## Given data
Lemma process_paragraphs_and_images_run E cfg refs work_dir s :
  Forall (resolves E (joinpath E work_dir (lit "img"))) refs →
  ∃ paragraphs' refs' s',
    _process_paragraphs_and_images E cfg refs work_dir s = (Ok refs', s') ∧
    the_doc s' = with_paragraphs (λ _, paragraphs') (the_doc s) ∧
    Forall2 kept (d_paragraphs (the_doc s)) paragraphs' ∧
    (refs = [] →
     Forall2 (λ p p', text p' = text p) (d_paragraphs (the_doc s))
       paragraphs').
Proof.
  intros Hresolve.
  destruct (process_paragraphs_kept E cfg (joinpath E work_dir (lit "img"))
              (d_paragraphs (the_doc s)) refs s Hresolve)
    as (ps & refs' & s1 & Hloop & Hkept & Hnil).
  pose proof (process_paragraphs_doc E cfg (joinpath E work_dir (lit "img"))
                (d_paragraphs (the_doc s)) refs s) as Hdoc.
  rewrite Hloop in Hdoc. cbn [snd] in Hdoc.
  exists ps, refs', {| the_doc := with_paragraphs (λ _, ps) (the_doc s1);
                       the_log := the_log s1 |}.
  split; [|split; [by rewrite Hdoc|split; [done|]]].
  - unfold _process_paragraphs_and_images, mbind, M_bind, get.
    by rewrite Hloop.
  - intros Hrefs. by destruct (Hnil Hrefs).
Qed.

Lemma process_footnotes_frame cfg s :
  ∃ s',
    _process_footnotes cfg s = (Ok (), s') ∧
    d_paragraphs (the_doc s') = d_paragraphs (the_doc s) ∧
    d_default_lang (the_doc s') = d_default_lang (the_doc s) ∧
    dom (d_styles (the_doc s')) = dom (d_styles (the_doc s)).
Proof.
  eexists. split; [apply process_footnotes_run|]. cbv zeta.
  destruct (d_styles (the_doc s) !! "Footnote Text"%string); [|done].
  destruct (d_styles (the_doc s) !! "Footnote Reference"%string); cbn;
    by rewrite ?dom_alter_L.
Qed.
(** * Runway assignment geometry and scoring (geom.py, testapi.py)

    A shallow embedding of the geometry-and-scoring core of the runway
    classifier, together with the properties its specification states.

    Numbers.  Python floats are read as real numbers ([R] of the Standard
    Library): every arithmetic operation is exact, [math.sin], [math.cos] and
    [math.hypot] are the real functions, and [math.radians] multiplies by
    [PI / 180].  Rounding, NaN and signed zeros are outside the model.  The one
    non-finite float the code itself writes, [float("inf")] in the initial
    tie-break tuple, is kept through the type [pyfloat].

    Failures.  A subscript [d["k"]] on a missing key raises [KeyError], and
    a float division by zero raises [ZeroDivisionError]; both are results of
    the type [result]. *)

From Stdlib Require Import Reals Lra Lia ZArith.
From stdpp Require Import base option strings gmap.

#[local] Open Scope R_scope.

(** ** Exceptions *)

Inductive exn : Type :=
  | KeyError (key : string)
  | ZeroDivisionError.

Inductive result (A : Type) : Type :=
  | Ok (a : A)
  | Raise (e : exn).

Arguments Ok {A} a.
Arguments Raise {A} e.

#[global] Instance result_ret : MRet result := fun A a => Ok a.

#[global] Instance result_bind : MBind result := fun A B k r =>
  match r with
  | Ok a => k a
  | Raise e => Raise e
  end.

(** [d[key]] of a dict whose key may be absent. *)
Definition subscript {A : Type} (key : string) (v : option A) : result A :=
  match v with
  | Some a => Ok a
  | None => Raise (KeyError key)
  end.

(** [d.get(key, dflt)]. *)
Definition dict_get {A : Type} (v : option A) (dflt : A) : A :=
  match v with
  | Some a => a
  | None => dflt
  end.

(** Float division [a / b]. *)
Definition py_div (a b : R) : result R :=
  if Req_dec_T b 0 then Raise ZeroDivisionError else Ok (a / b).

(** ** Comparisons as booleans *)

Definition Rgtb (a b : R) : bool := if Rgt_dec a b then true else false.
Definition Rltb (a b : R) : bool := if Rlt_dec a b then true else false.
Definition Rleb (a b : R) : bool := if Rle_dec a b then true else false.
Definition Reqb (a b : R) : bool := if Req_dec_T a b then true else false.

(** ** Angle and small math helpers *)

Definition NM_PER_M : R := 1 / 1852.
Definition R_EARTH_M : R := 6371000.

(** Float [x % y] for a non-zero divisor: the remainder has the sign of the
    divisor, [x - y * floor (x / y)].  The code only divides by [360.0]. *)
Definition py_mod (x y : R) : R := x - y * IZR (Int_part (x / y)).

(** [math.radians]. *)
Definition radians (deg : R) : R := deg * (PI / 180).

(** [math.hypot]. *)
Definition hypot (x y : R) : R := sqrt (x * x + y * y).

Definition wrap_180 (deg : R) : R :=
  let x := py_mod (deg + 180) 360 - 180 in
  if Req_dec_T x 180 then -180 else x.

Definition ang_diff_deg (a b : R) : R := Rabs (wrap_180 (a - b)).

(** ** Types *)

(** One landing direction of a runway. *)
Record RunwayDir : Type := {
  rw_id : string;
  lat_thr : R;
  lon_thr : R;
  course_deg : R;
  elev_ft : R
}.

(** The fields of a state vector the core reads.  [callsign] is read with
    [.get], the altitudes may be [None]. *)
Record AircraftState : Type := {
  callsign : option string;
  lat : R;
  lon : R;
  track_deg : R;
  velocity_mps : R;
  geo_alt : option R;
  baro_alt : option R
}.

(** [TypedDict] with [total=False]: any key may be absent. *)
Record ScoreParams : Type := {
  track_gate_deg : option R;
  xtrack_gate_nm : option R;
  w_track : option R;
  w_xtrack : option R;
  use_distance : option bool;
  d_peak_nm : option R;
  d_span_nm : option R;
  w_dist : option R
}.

## Task directions
Of all the entries above, output exactly the lines between the one holding "Definition Reqb (a" and the one holding "if Req_dec_T x 180 then -180 else x.", inclusive.

## Solution to this task
Definition Reqb (a b : R) : bool := if Req_dec_T a b then true else false.

(** ** Angle and small math helpers *)

Definition NM_PER_M : R := 1 / 1852.
Definition R_EARTH_M : R := 6371000.

(** Float [x % y] for a non-zero divisor: the remainder has the sign of the
    divisor, [x - y * floor (x / y)].  The code only divides by [360.0]. *)
Definition py_mod (x y : R) : R := x - y * IZR (Int_part (x / y)).

(** [math.radians]. *)
Definition radians (deg : R) : R := deg * (PI / 180).

(** [math.hypot]. *)
Definition hypot (x y : R) : R := sqrt (x * x + y * y).

Definition wrap_180 (deg : R) : R :=
  let x := py_mod (deg + 180) 360 - 180 in
  if Req_dec_T x 180 then -180 else x.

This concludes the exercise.